Binnenlandminister Kajsa Ollongren luidde de noodklok: Russische inlichtingendiensten hebben ons in het vizier. Dat zij geen kant-en-klare oplossing heeft is niet verwonderlijk. Want hoe bescherm je een open samenleving?
door Coen van de Ven beeld Milo
Begin dit jaar zat ik in een ijskoude legerbarak in Litouwen op een steenworp afstand van de Russische grens. Tegenover mij aan de lange hoekige tafel, waar vandaag de dag Nederlandse soldaten eten, zat de minister van Defensie, Raimundas Karoblis. Een kwartier eerder nog had hij de buitenlandse Navo-militairen, waaronder behalve Nederlanders ook Duitsers, Belgen en Noren, welkom geheten in zijn land. ‘Samen een afschrikkend signaal naar Rusland sturen’, was daarbij de belangrijkste boodschap. Al vormen de internationale legerlaarzen aan de Russische grens niet de voorhoede van het Baltische defensieapparaat, zei Karoblis. De soldaten zijn symbolisch. Een uiting van onderlinge solidariteit en een waarschuwing naar tegenstanders. ‘Het echte gevecht vindt op een ander toneel plaats en draait om cyberveiligheid en propaganda.’

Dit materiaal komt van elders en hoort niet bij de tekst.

Lemma select_backend_resilient_witness :
  fst (select_backend sample_calloc sample_state
         (sample_info COMPOSITOR_TYPE_GNOME_SHELL false)
         [sample_entry "fallback" 10 true] tt) <> None.
Proof.
  apply (select_backend_resilient sample_calloc sample_state
           (sample_info COMPOSITOR_TYPE_GNOME_SHELL false)
           [sample_entry "fallback" 10 true] tt
           (sample_entry "fallback" 10 true)).
  - reflexivity.
  - intros w'. discriminate.
  - intros w'. reflexivity.
Defined.

Lemma compositor_backend_x11_init_registers_witness :
  exists e,
    registry_find "x11"
      (fst (compositor_backend_x11_init (sample_ops true) sample_state
              ([sample_entry "fallback" 10 true], tt)))
    = Some e /\
    (registry_find "x11" [sample_entry "fallback" 10 true] = None ->
     entry_priority e = 50 /\ entry_ops e = sample_ops true /\
     fst (compositor_backend_x11_init (sample_ops true) sample_state
            ([sample_entry "fallback" 10 true], tt))
     = [sample_entry "fallback" 10 true] ++ [e]).
Proof.
  apply (compositor_backend_x11_init_registers (sample_ops true) sample_state
           ([sample_entry "fallback" 10 true], tt)).
  vm_compute. lia.
Defined.

Lemma compositor_backend_init_returns_registered_witness :
  exists e,
    registry_find "fallback" [sample_entry "fallback" 10 true] = Some e /\
    Some (sample_ops true) = Some (entry_ops e) /\
    10 = entry_priority e.
Proof.
  apply (compositor_backend_init_returns_registered sample_calloc
           (fun _ rw => rw) (fun _ rw => rw) (fun _ rw => rw)
           (fun _ rw =>
              (snd (compositor_backend_register (Some "fallback") None 10
                      (Some (sample_ops true)) (fst rw)), snd rw))
           false (sample_ops true) (env_of []) (Some sample_state) [] tt
           {| name := "fallback"; description := None; priority := 10;
              ops := Some (sample_ops true); data := Some 7%nat;
              capabilities := COMPOSITOR_CAP_LAYER_SHELL |}
           [sample_entry "fallback" 10 true] tt).
  reflexivity.
Defined.

(** ** The X11 backend: initialisation and outputs *)

(** X14.  Of the nine atoms only [_NET_WM_WINDOW_TYPE_DESKTOP] is required:
    [x11_init_atoms] succeeds exactly when the server answers the request
    for that atom with an atom other than [XCB_ATOM_NONE]; an atom the
    server does not answer for is stored as [XCB_ATOM_NONE]. *)
Theorem x11_init_atoms_required srv :
  (fst (x11_init_atoms srv) = true
   <-> exists a, xcb_intern_atom_reply srv "_NET_WM_WINDOW_TYPE_DESKTOP" = Some a
                 /\ a <> XCB_ATOM_NONE) /\
  (forall n, xcb_intern_atom_reply srv n = None ->
             x11_get_atom srv n = XCB_ATOM_NONE) /\
  net_wm_window_type_desktop (snd (x11_init_atoms srv))
  = x11_get_atom srv "_NET_WM_WINDOW_TYPE_DESKTOP".
Proof.
  split; [|split; [|reflexivity]].
  - unfold x11_init_atoms. cbv zeta. cbn [fst net_wm_window_type_desktop].
    unfold x11_get_atom.
    destruct (xcb_intern_atom_reply srv "_NET_WM_WINDOW_TYPE_DESKTOP") as [a|].
    + rewrite negb_true_iff, Z.eqb_neq. split.
      * intros Hne. exists a. auto.
      * intros (a' & [= <-] & Hne). exact Hne.
    + simpl. split; [discriminate|]. intros (a & H & _). discriminate H.
  - intros n Hn. unfold x11_get_atom. rewrite Hn. reflexivity.
Qed.

Lemma x11_init_atoms_required_witness :
  fst (x11_init_atoms (sample_server false None)) = true.
Proof.
  apply (x11_init_atoms_required (sample_server false None)).
  eexists. split; [reflexivity|]. vm_compute. discriminate.
Defined.

Lemma detect_one_output_randr srv id outs count h :
  detect_one_output srv id (outs, count, h) =
  match randr_output srv id with
  | None => (outs, count, h)
  | Some o =>
      if fst (x11_calloc h)
      then (o :: outs, to_uint32 (count + 1), snd (x11_calloc h))
      else (outs, count, snd (x11_calloc h))
  end.
Proof.
  unfold detect_one_output, randr_output.
  destruct (xcb_randr_get_output_info_reply srv id) as [r|]; [|reflexivity].
  destruct (negb (connection r =? XCB_RANDR_CONNECTION_CONNECTED)
            || (reply_crtc r =? XCB_NONE)); [reflexivity|].
  destruct (xcb_randr_get_crtc_info_reply srv (reply_crtc r)) as [c|];
    [|reflexivity].
  destruct (x11_calloc h) as [[|] h']; reflexivity.
Qed.

Lemma to_uint32_succ n :
  to_uint32 (to_uint32 (Z.of_nat n) + 1) = to_uint32 (Z.of_nat (S n)).
Proof.
  unfold to_uint32. rewrite Nat2Z.inj_succ, Zplus_mod_idemp_l.
  reflexivity.
Qed.

(** The loop with no allocation failing: the usable outputs are pushed one
    by one. *)
Lemma detect_loop_no_failure srv ids : forall outs,
  fold_left (fun acc id => detect_one_output srv id acc) ids
            (outs, to_uint32 (Z.of_nat (List.length outs)), [])
  = (rev (randr_outputs srv ids) ++ outs,
     to_uint32 (Z.of_nat (List.length (rev (randr_outputs srv ids) ++ outs))),
     []).
Proof.
  induction ids as [|id ids IH]; intros outs; [reflexivity|].
  cbn [fold_left randr_outputs]. rewrite detect_one_output_randr.
  destruct (randr_output srv id) as [o|]; [|apply IH].
  cbn [x11_calloc fst snd]. rewrite to_uint32_succ.
  change (S (List.length outs)) with (List.length (o :: outs)).
  rewrite IH. cbn [rev]. rewrite <- app_assoc. reflexivity.
Qed.

(** The loop on any heap keeps the count in step with the list, only adds
    records that [randr_output] describes, and keeps what was there. *)
Lemma detect_loop_invariant srv ids : forall outs h,
  let '(outs', count', _) :=
    fold_left (fun acc id => detect_one_output srv id acc) ids
              (outs, to_uint32 (Z.of_nat (List.length outs)), h) in
  count' = to_uint32 (Z.of_nat (List.length outs')) /\
  exists added, outs' = added ++ outs /\
                Forall (fun o => exists id, In id ids /\
                                            randr_output srv id = Some o) added.
Proof.
  induction ids as [|id ids IH]; intros outs h.
  - cbn [fold_left]. split; [reflexivity|]. exists []. split; [reflexivity|].
    constructor.
  - cbn [fold_left]. rewrite detect_one_output_randr.
    destruct (randr_output srv id) as [o|] eqn:Ho.
    + destruct (fst (x11_calloc h)).
      * rewrite to_uint32_succ.
        change (S (List.length outs)) with (List.length (o :: outs)).
        specialize (IH (o :: outs) (snd (x11_calloc h))).
        destruct (fold_left _ ids _) as [[outs' count'] h'].
        destruct IH as (Hc & added & -> & Hall). split; [exact Hc|].
        exists (added ++ [o]). rewrite <- app_assoc. split; [reflexivity|].
        apply Forall_app. split.
        -- eapply Forall_impl; [|exact Hall].
           intros a (i & Hi & Ha). exists i. split; [right; exact Hi | exact Ha].
        -- constructor; [|constructor]. exists id. split; [left|]; auto.
      * specialize (IH outs (snd (x11_calloc h))).
        destruct (fold_left _ ids _) as [[outs' count'] h'].
        destruct IH as (Hc & added & -> & Hall). split; [exact Hc|].
        exists added. split; [reflexivity|].
        eapply Forall_impl; [|exact Hall].
        intros a (i & Hi & Ha). exists i. split; [right; exact Hi | exact Ha].
    + specialize (IH outs h).
      destruct (fold_left _ ids _) as [[outs' count'] h'].
      destruct IH as (Hc & added & -> & Hall). split; [exact Hc|].
      exists added. split; [reflexivity|].
      eapply Forall_impl; [|exact Hall].
      intros a (i & Hi & Ha). exists i. split; [right; exact Hi | exact Ha].
Qed.
(** * Exploration recommendations batch job

    A shallow embedding of
    [core/jobs/batch_jobs/exp_recommendation_computation_jobs.py]:
    the [ComputeSimilarity] generator, the grouping, ranking and slicing
    steps, the creation of the recommendation models and the summary
    result of [ComputeExplorationRecommendationsJob.run].

    Modelling choices.
    - A PCollection is the list of its elements.  Beam fixes neither the
      order of a PCollection nor the order of the values inside a group;
      [run] takes the order in which the elements are produced, which
      is what an in-memory runner working on one bundle does, and [run_on]
      takes the runner as a parameter: the order of the groups and of
      their values, and the number of times a failed bundle is run again.
    - Similarity scores are Python floats.  The pipeline only compares
      them ([>=] against the threshold, and the ordering used by
      [sorted]); a finite float is a rational number, and on finite floats
      these comparisons are those of the rationals, so a score is a [Q].
      Infinite and not-a-number scores are outside the model.
    - The context manager [get_ndb_context] around the loop of [process]
      and around the construction of a model neither yields nor catches
      anything; it is left out.
    - The generator [process] is run to completion: its behaviour is the
      trace of its events (scorer calls and yields) together with the way
      it ends (exhausted, or an exception raised inside it).
    - The module globals [MAX_RECOMMENDATIONS] and
      [SIMILARITY_SCORE_THRESHOLD] are looked up when a function runs, so
      the functions take the module's global namespace as an argument;
      [module_globals] holds the values the module binds them to. *)

From Stdlib Require Import QArith.
From stdpp Require Import gmap strings list sorting pretty.

Local Open Scope string_scope.
Local Open Scope list_scope.

(** ** Data *)

(** [exp_models.ExpSummaryModel] is declared outside this file.  The job
    reads its [id]; every other field is only handed to the scorer. *)
Record ExpSummaryModel := {
  summary_id : string;
  summary_fields : list (string * string)
}.

(** The dictionary [{'similarity_score': ..., 'exp_id': ...}]. *)
Record Similarity := {
  similarity_score : Q;
  exp_id : string
}.

(** [recommendations_models.ExplorationRecommendationsModel], with the two
    timestamps that [update_timestamps] sets. *)
Record ExplorationRecommendationsModel := {
  model_id : string;
  recommended_exploration_ids : list string;
  created_on : option Z;
  last_updated : option Z
}.

(** [job_run_result.JobRunResult]. *)
Record JobRunResult := {
  stdout : string;
  stderr : string
}.

(** A Python exception, kept opaque. *)
Definition exn := string.

(** The global namespace of the module. *)
Record Globals := {
  MAX_RECOMMENDATIONS : nat;
  SIMILARITY_SCORE_THRESHOLD : Q
}.

Definition module_globals : Globals :=
  {| MAX_RECOMMENDATIONS := 10; SIMILARITY_SCORE_THRESHOLD := 3 |}.

(** ** Effects: traces of events, and exceptions *)

Inductive event :=
  | ScorerCall (ref compared : ExpSummaryModel)
  | Yield (key : string) (value : Similarity).

(** A computation produces a trace of events and either raises or
    returns. *)
Definition M (A : Type) : Type := list event * (exn + A).

Global Instance M_ret : MRet M := λ A (a : A), ([], inr a).

Global Instance M_bind : MBind M := λ A B (f : A → M B) (m : M A),
  match m with
  | (t, inl e) => (t, inl e)
  | (t, inr a) => let '(t', r) := f a in (t ++ t', r)
  end.

Definition yield (key : string) (value : Similarity) : M unit :=
  ([Yield key value], inr tt).

(** [for x in xs: body x]. *)
Fixpoint for_each {A} (xs : list A) (body : A → M unit) : M unit :=
  match xs with
  | [] => mret tt
  | x :: xs' => body x ;; for_each xs' body
  end.

Definition trace {A} (m : M A) : list event := m.1.
Definition outcome {A} (m : M A) : exn + A := m.2.

(** The pairs yielded along a trace, in order. *)
Fixpoint yields (t : list event) : list (string * Similarity) :=
  match t with
  | [] => []
  | Yield k v :: t' => (k, v) :: yields t'
  | ScorerCall _ _ :: t' => yields t'
  end.

(** The scorer calls along a trace, in order. *)
Fixpoint scorer_calls (t : list event)
  : list (ExpSummaryModel * ExpSummaryModel) :=
  match t with
  | [] => []
  | ScorerCall r c :: t' => (r, c) :: scorer_calls t'
  | Yield _ _ :: t' => scorer_calls t'
  end.

(** ** Beam and Python primitives *)

(** [sorted(xs, reverse=True, key=...)] on similarity scores: a stable
    sort into descending order.  With [reverse=True] Python still keeps
    elements with equal keys in their original order. *)
Fixpoint insert_descending (x : Similarity) (l : list Similarity)
  : list Similarity :=
  match l with
  | [] => [x]
  | y :: l' =>
      if Qle_bool (similarity_score y) (similarity_score x)
      then x :: y :: l'
      else y :: insert_descending x l'
  end.

Definition sorted_reverse (l : list Similarity) : list Similarity :=
  foldr insert_descending [] l.

(** The values emitted under key [k], in emission order. *)
Definition values_for {V} (k : string) (kvs : list (string * V)) : list V :=
  snd <$> filter (λ kv, kv.1 = k) kvs.

(** [beam.GroupByKey()]: one group per key that occurs. *)
Definition GroupByKey {V} (kvs : list (string * V))
  : list (string * list V) :=
  (λ k, (k, values_for k kvs)) <$> remove_dups (fst <$> kvs).

(** [beam.combiners.Count.Globally()]: a single element, also for an empty
    input. *)
Definition Count_Globally {A} (pcoll : list A) : list nat := [length pcoll].

(** Modelled from the spec: [update_timestamps] of the base model class
    is not part of the sources; the record is stamped with
    creation/update metadata, here the current time. *)
Definition update_timestamps (now : Z) (m : ExplorationRecommendationsModel)
  : ExplorationRecommendationsModel :=
  {| model_id := model_id m;
     recommended_exploration_ids := recommended_exploration_ids m;
     created_on := Some (default now (created_on m));
     last_updated := Some now |}.

(** Modelled from the spec: [ndb_io.PutModels] is not part of the sources;
    it is a bulk upsert by id, a record with the same id is replaced
    wholesale. *)
Definition PutModels (models : list ExplorationRecommendationsModel)
    (datastore : gmap string ExplorationRecommendationsModel)
  : gmap string ExplorationRecommendationsModel :=
  foldl (λ db m, <[model_id m := m]> db) datastore models.
Definition is_surrogate (n : N) : bool := ((55296 <=? n) && (n <=? 57343))%N.
Definition surrogate_pair (hi lo : N) : option N :=
  (if ((55296 <=? hi) && (hi <? 56320)) && ((56320 <=? lo) && (lo <=? 57343))
   then Some ((hi - 55296) * 1024 + (lo - 56320) + 65536) else None)%N.

Definition cons_str (x : string) (r : option (string * list rune)) : option (string * list rune) :=
  match r with Some (s, rest) => Some (x +:+ s, rest) | None => None end.

Definition replacement : string := EncodeRune 65533.

Fixpoint parse_str (l : list rune) : option (string * list rune) :=
  match l with
  | [] => None
  | RMulti bs :: l1 => cons_str bs (parse_str l1)
  | RBad _ :: l1 => cons_str replacement (parse_str l1)
  | RAscii c :: l1 =>
      if Ascii.eqb c quote then Some ("", l1)
      else if (byte c <? 32)%N then None
      else if negb (Ascii.eqb c backslash) then cons_str (str1 c) (parse_str l1)
      else match l1 with
      | RAscii e :: l2 =>
          match simple_escape e with
          | Some x => cons_str (str1 x) (parse_str l2)
          | None =>
              if negb (Ascii.eqb e "u") then None else
              match l2 with
              | RAscii a :: RAscii b :: RAscii c' :: RAscii d :: l3 =>
                  match hex4 a b c' d with
                  | None => None
                  | Some rr =>
                      if negb (is_surrogate rr) then cons_str (EncodeRune rr) (parse_str l3) else
                      match l3 with
                      | RAscii s :: RAscii u :: RAscii a' :: RAscii b' :: RAscii c'' :: RAscii d' :: l4 =>
                          match (if Ascii.eqb s backslash && Ascii.eqb u "u"
                                 then rr' ← hex4 a' b' c'' d'; surrogate_pair rr rr' else None) with
                          | Some n => cons_str (EncodeRune n) (parse_str l4)
                          | None => cons_str replacement (parse_str l3)
                          end
                      | _ => cons_str replacement (parse_str l3)
                      end
                  end
              | _ => None
              end
          end
      | _ => None
      end
  end.

(** ** Values *)
Inductive jv : Type :=
| JvNull
| JvBool (b : bool)
| JvNum (lit : string)                (* the literal as written *)
| JvStr (s : string)
| JvArr (l : list jv)
| JvObj (fields : list (string * jv)).

Definition is_space (c : ascii) : bool :=
  ((byte c =? 32) || (byte c =? 9) || (byte c =? 10) || (byte c =? 13))%N.

Fixpoint skip_ws (l : list rune) : list rune :=
  match l with
  | RAscii c :: l' => if is_space c then skip_ws l' else l
  | _ => l
  end.

Fixpoint expect (w : string) (l : list rune) : option (list rune) :=
  match w with
  | "" => Some l
  | String c w =>
      match l with
      | RAscii d :: l => if Ascii.eqb c d then expect w l else None
      | _ => None
      end
  end.

Fixpoint take_digits (l : list rune) : string * list rune :=
  match l with
  | RAscii c :: l' =>
      if is_digit c then let '(ds, rest) := take_digits l' in (String c ds, rest) else ("", l)
  | _ => ("", l)
  end.

(** At least one digit. *)
Definition some_digits (l : list rune) : option (string * list rune) :=
  match take_digits l with ("", _) => None | r => Some r end.

(** An optional part of a number: nothing, or the introducing bytes and digits. *)
Definition scan_frac (l : list rune) : option (string * list rune) :=
  match expect "." l with
  | None => Some ("", l)
  | Some l => '(ds, rest) ← some_digits l; Some ("." +:+ ds, rest)
  end.

Definition scan_exp (l : list rune) : option (string * list rune) :=
  match l with
  | RAscii e :: l' =>
      if Ascii.eqb e "e" || Ascii.eqb e "E" then
        let '(sign, l'') :=
          match l' with
          | RAscii c :: l'' => if Ascii.eqb c "+" || Ascii.eqb c "-" then (str1 c, l'') else ("", l')
          | _ => ("", l')
          end in
        '(ds, rest) ← some_digits l''; Some (String e (sign +:+ ds), rest)
      else Some ("", l)
  | _ => Some ("", l)
  end.

Definition scan_int (l : list rune) : option (string * list rune) :=
  match expect "0" l with
  | Some l => Some ("0", l)
  | None => some_digits l
  end.

Definition scan_num (l : list rune) : option (string * list rune) :=
  let '(sign, l) := match expect "-" l with Some l => ("-", l) | None => ("", l) end in
  '(i, l) ← scan_int l;
  '(f, l) ← scan_frac l;
  '(e, l) ← scan_exp l;
  Some (sign +:+ i +:+ f +:+ e, l).

Definition maxNestingDepth : N := 10000.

Sinds de Krim werd herenigd met de rest van Rusland of simpelweg binnengevallen werd (dat is dus afhankelijk van het narratief dat je verkiest) heerst er angst in de Baltische staten. Rusland heeft een oorlogsdoctrine ontwikkeld die alle kenmerken heeft van de klassieke intrigant: ongemerkt binnensluipen, tweespalt zaaien en daarna jezelf opwerpen als de reddende partij. Zo was het beschermen van de Russische minderheid een doorslaggevend argument voor het annexeren van de Krim in 2014. Al is die laatste stap, een land binnenvallen, niet altijd nodig. De ware intrigant weet dat onrust en conflict op zich al voldoende kunnen zijn. Deze strategie heet in de wereld van geopolitiek de ‘Gerasimov-doctrine’, vernoemd naar een van Ruslands belangrijkste generaals, Valery Gerasimov, die zijn visie op totaaloorlog bijna vijf jaar geleden uiteenzette in een belangwekkend essay. Hij gebruikt oude sovjettechnieken maar vertaalt ze naar onze huidige tijd, die mogelijkheden biedt waar zijn voorgangers alleen van konden dromen: via informatie een vijandige samenleving ontwrichten in plaats van haar direct aan te vallen of over te nemen. Bijkomend voordeel: het is een stuk goedkoper.
Dit denken verklaart de steun die opruiende populisten al jarenlang ontvangen uit Rusland. Vroeger kon dat misschien worden verklaard uit ideologische verwantschap of legitimatie van de eigen politiek, maar dat is al lang niet meer zo, schrijft Anton Shekhovtsov in zijn pas verschenen boek Russia and the Western Far Right. Inmiddels is het doel verschoven naar het ondermijnen van consensus in het Westen, zowel tussen als binnen landen. Wie zich afvraagt waarom Rusland er heil in zag ook het recente Catalaanse onafhankelijkheidsreferendum te bestoken met nepnieuws vindt hier het antwoord. Wat de uitkomst van de hoog oplopende spanning ook zou worden maakte niet uit, als er maar spanning was.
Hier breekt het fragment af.